[[ Records to use, beginning ]]
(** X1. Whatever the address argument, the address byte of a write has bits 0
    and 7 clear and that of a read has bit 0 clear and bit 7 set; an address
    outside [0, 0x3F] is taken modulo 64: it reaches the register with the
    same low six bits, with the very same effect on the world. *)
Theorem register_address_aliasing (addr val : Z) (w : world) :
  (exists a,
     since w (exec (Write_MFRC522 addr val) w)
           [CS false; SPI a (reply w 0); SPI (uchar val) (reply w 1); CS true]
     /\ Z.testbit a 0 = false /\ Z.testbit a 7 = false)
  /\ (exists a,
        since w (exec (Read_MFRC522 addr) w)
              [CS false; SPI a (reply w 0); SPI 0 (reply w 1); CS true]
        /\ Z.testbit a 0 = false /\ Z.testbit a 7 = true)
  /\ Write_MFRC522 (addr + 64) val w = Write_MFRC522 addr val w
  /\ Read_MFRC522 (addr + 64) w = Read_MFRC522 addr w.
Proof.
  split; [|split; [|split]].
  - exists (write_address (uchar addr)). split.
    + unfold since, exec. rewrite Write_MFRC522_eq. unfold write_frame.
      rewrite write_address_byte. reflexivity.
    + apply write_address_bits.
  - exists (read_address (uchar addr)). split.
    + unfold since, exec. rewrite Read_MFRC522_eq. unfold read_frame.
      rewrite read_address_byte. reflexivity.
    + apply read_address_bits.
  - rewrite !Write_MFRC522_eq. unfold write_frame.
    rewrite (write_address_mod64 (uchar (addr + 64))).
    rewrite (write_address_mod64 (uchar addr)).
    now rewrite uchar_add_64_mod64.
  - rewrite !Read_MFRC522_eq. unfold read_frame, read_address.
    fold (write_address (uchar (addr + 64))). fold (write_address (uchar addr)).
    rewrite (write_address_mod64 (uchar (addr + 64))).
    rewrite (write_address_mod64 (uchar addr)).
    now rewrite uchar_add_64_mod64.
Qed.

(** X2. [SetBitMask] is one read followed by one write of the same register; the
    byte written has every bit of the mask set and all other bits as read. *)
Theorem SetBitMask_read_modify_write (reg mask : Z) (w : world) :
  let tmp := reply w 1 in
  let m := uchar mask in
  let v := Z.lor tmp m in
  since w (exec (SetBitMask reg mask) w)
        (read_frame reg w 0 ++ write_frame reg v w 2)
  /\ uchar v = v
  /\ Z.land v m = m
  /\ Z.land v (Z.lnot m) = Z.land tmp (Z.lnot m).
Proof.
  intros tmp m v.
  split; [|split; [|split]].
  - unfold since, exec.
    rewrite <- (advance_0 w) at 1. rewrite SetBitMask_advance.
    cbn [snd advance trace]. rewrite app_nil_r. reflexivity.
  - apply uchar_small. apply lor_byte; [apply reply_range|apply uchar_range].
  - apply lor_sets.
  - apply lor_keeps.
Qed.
[[ Records to use, end ]]
[[ Records to use, beginning ]]
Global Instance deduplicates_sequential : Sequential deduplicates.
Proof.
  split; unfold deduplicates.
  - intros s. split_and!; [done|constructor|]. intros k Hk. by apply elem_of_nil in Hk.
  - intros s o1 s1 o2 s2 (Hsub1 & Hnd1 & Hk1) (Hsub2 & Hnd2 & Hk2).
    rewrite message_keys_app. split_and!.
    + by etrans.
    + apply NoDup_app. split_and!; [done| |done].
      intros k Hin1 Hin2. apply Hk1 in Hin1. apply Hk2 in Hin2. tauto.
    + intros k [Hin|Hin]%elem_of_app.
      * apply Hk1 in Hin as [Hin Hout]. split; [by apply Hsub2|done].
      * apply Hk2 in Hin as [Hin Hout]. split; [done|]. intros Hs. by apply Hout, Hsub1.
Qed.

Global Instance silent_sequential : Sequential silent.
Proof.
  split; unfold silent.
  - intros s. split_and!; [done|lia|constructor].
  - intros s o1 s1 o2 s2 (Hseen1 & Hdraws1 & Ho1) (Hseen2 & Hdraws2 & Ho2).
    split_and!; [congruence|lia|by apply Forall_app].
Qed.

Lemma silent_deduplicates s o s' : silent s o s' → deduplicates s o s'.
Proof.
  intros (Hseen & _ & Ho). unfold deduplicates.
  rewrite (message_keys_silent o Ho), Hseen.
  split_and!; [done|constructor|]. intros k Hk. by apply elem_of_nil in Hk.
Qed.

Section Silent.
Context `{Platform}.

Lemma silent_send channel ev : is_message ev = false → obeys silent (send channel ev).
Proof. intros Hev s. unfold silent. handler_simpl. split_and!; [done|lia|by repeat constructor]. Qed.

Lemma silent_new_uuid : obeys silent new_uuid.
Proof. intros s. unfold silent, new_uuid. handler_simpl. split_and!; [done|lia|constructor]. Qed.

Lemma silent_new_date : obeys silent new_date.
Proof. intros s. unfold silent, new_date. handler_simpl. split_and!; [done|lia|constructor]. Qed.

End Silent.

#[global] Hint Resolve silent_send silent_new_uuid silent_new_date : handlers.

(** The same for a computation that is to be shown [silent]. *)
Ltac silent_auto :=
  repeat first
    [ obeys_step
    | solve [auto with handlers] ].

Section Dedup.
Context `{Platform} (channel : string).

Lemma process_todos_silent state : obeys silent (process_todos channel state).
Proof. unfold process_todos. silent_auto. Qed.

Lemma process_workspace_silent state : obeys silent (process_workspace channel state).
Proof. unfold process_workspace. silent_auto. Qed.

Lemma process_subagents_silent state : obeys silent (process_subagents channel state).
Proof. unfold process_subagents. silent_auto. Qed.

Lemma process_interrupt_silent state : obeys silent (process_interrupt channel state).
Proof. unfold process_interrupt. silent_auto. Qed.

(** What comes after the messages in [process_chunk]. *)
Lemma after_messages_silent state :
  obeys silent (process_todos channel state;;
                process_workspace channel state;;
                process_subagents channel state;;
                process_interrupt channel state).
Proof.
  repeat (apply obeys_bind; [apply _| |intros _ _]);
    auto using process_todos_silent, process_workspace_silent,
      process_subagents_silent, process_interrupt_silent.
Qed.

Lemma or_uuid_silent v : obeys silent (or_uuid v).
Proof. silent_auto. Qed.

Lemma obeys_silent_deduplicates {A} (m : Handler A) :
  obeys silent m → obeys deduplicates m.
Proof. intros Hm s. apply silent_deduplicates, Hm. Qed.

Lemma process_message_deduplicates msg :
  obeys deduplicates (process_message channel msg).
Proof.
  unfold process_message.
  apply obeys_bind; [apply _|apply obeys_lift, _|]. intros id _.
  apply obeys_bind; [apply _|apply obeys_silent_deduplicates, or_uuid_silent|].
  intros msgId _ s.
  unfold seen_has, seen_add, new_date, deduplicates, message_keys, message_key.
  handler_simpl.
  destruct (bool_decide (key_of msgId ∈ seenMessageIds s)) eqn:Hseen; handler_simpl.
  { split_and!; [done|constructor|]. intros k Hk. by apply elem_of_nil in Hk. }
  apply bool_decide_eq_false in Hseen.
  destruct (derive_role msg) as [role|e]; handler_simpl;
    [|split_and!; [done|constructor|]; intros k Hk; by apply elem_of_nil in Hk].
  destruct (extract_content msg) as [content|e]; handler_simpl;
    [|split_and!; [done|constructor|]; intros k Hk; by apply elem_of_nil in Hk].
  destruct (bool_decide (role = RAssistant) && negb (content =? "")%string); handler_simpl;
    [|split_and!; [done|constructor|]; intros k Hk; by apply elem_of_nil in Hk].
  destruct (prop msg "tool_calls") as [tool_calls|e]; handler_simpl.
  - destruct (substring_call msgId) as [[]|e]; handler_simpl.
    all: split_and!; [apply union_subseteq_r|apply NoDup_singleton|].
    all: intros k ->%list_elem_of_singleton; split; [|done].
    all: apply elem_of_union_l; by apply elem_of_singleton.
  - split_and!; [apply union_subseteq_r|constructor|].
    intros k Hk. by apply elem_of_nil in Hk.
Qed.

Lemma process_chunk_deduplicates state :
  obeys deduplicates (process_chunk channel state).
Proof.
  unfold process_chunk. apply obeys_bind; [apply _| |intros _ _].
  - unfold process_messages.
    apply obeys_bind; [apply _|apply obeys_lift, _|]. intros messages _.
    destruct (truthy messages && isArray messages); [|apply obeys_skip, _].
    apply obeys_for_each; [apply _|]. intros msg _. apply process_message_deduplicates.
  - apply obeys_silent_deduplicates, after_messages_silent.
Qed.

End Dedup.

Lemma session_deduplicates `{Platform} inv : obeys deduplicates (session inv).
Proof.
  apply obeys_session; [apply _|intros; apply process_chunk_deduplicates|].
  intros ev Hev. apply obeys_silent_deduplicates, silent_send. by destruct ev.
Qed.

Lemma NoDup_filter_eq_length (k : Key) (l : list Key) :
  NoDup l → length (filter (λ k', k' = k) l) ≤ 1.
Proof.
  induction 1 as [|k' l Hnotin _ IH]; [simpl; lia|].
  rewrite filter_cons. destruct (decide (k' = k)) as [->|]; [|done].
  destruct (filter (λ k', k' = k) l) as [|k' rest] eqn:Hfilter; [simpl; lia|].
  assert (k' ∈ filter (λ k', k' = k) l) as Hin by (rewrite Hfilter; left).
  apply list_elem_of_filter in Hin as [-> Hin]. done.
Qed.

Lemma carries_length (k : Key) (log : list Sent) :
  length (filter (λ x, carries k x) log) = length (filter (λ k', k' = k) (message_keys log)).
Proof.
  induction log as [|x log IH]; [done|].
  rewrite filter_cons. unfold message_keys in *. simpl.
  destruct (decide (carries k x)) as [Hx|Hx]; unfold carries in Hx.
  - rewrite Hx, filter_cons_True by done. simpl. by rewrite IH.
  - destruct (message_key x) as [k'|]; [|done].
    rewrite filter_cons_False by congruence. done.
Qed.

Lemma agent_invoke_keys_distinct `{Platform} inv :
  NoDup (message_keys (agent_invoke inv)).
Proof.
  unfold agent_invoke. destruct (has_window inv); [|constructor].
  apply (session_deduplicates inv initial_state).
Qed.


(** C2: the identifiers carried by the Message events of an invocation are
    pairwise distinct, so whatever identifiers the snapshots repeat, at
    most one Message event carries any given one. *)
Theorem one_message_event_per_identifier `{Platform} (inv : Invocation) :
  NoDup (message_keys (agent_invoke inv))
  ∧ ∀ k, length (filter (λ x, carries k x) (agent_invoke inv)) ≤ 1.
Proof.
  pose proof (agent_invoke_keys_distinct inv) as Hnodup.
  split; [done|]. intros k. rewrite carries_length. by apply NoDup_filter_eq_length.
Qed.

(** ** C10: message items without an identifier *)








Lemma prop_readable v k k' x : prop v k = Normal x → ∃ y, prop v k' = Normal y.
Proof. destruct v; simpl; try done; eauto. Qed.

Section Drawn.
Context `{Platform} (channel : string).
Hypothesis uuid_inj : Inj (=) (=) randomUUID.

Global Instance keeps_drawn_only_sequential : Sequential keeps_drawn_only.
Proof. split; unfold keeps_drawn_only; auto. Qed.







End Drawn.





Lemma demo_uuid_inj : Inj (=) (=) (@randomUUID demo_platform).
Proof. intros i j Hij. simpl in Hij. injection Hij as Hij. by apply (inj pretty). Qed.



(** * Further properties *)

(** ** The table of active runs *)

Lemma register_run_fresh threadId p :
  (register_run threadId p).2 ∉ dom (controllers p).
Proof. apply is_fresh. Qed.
[[ Records to use, end ]]
**What to produce**
Using the data above, reproduce exactly the lines from the line that contains "Lemma process_subagents_silent state" through the line that contains "obeys silent m → obeys deduplicates m.", including both.

**Reply**
Lemma process_subagents_silent state : obeys silent (process_subagents channel state).
Proof. unfold process_subagents. silent_auto. Qed.

Lemma process_interrupt_silent state : obeys silent (process_interrupt channel state).
Proof. unfold process_interrupt. silent_auto. Qed.

(** What comes after the messages in [process_chunk]. *)
Lemma after_messages_silent state :
  obeys silent (process_todos channel state;;
                process_workspace channel state;;
                process_subagents channel state;;
                process_interrupt channel state).
Proof.
  repeat (apply obeys_bind; [apply _| |intros _ _]);
    auto using process_todos_silent, process_workspace_silent,
      process_subagents_silent, process_interrupt_silent.
Qed.

Lemma or_uuid_silent v : obeys silent (or_uuid v).
Proof. silent_auto. Qed.

Lemma obeys_silent_deduplicates {A} (m : Handler A) :
  obeys silent m → obeys deduplicates m.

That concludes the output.